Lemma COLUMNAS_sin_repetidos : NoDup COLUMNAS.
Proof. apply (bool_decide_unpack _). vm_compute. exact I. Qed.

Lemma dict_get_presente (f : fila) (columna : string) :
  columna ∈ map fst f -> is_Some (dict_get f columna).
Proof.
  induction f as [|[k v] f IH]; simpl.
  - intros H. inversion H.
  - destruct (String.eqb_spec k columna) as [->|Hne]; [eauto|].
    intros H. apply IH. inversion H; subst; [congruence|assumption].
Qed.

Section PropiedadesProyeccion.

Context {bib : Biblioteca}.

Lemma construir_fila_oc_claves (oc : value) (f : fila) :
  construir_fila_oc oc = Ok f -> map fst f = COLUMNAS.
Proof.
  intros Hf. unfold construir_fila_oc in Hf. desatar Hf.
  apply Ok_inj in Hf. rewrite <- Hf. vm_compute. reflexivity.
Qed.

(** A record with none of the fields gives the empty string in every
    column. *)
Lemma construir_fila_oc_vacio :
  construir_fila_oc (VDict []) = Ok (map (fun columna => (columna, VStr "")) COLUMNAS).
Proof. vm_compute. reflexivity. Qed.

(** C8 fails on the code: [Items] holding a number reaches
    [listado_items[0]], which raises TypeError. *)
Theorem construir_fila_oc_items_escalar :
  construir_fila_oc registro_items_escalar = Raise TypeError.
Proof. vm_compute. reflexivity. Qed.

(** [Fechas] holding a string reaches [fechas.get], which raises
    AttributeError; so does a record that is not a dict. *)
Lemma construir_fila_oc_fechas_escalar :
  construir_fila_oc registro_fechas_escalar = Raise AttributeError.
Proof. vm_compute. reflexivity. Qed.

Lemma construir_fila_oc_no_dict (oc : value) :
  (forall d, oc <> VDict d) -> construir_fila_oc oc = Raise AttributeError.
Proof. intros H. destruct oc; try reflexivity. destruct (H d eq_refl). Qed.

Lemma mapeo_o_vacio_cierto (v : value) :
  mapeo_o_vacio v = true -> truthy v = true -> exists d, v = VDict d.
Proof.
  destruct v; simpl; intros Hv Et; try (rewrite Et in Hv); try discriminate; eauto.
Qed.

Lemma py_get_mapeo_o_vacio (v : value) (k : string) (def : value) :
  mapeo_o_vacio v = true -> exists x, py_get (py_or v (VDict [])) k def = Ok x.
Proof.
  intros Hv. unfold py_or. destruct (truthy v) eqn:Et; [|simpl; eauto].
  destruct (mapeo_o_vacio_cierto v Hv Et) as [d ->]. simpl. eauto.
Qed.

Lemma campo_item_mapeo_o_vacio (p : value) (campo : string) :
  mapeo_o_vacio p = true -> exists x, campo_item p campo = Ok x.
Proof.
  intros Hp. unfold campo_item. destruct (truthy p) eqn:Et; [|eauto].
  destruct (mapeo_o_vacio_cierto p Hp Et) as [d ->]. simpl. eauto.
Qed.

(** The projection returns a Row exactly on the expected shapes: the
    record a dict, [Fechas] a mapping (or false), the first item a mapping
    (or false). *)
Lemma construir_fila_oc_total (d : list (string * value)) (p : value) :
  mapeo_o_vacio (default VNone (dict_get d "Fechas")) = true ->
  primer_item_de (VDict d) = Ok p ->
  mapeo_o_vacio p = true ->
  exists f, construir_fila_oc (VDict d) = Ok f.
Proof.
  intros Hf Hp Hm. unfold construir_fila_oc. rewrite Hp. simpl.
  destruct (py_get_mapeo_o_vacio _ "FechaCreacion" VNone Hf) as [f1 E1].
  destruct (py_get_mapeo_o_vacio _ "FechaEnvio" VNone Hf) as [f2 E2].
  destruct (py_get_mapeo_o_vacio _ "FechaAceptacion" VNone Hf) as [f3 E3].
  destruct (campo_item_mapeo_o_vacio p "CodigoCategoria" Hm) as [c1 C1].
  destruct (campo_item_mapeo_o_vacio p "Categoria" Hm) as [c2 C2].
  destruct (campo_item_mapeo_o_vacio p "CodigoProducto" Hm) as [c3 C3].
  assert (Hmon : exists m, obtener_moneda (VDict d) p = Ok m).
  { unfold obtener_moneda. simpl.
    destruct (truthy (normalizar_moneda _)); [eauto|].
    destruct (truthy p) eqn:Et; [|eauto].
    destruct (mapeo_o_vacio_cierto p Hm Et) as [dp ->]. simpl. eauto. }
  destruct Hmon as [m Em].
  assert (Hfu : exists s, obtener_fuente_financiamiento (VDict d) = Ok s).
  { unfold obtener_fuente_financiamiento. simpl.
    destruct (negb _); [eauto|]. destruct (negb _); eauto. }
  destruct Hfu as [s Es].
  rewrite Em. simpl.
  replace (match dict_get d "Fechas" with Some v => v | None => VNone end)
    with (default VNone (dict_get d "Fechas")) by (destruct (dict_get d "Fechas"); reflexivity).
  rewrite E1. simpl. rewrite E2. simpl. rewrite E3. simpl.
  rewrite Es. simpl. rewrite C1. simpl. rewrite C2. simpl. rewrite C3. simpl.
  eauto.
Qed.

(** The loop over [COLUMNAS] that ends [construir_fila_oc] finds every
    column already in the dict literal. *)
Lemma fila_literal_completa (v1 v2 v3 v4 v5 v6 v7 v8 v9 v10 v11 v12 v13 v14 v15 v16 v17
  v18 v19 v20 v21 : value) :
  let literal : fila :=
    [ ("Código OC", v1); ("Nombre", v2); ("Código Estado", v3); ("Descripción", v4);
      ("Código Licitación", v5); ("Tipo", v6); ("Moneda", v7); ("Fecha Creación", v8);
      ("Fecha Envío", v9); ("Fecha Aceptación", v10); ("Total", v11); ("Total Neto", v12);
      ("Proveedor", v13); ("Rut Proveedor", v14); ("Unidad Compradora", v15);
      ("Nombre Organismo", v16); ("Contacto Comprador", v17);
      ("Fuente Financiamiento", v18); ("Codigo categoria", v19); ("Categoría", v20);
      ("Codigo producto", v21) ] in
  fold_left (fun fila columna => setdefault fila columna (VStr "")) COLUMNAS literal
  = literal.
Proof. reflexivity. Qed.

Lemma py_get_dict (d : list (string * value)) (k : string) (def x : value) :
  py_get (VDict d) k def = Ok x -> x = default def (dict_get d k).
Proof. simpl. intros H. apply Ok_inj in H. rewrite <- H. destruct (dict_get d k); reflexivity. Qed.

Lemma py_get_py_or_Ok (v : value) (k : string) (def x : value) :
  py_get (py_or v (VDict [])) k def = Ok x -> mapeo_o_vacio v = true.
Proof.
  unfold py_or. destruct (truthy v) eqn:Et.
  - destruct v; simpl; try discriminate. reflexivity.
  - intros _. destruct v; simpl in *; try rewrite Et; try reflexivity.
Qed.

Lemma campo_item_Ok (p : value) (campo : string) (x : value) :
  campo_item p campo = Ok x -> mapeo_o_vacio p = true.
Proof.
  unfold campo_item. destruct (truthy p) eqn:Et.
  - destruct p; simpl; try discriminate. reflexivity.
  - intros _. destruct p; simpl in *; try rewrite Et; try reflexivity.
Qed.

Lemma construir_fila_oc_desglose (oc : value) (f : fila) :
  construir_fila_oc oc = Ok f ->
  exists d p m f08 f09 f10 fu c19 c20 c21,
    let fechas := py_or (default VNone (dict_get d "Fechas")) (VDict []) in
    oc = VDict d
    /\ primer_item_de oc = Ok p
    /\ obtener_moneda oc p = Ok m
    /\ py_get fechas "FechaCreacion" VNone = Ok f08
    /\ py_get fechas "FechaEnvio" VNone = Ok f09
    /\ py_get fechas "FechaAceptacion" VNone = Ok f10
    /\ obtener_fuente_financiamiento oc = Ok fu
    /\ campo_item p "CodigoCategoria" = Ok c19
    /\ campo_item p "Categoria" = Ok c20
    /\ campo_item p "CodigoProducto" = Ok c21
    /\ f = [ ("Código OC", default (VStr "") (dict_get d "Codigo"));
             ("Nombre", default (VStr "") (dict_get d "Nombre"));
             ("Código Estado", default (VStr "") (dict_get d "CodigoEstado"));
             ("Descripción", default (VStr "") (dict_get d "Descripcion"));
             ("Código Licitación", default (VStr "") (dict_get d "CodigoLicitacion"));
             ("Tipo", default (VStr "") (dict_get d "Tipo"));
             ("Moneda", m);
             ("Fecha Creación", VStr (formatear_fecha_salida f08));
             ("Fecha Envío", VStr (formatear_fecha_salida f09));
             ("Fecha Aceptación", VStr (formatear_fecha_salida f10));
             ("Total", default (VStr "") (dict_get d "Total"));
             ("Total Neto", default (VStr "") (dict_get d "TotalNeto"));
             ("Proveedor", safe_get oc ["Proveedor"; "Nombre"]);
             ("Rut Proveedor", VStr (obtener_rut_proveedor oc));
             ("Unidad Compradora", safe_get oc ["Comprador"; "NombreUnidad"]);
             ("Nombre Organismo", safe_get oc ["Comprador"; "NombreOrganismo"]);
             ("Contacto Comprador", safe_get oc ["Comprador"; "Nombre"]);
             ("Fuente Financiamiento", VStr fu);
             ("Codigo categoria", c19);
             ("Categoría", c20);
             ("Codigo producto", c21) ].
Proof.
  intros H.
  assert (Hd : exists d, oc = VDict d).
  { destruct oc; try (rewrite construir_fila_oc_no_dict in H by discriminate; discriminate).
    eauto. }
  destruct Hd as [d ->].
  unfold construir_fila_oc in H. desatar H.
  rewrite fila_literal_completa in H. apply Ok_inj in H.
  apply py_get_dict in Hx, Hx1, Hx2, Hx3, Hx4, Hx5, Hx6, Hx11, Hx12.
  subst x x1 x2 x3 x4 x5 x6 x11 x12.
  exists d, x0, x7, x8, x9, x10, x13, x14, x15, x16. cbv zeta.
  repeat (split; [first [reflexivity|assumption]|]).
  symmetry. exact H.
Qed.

━━━━━━━━━━━━━━━━━━━━

__Exercise requirements__:
Which of the lines above hold the word "TypeError"? Copy each one.

__Solution for this task__:
    [listado_items[0]], which raises TypeError. *)
  construir_fila_oc registro_items_escalar = Raise TypeError.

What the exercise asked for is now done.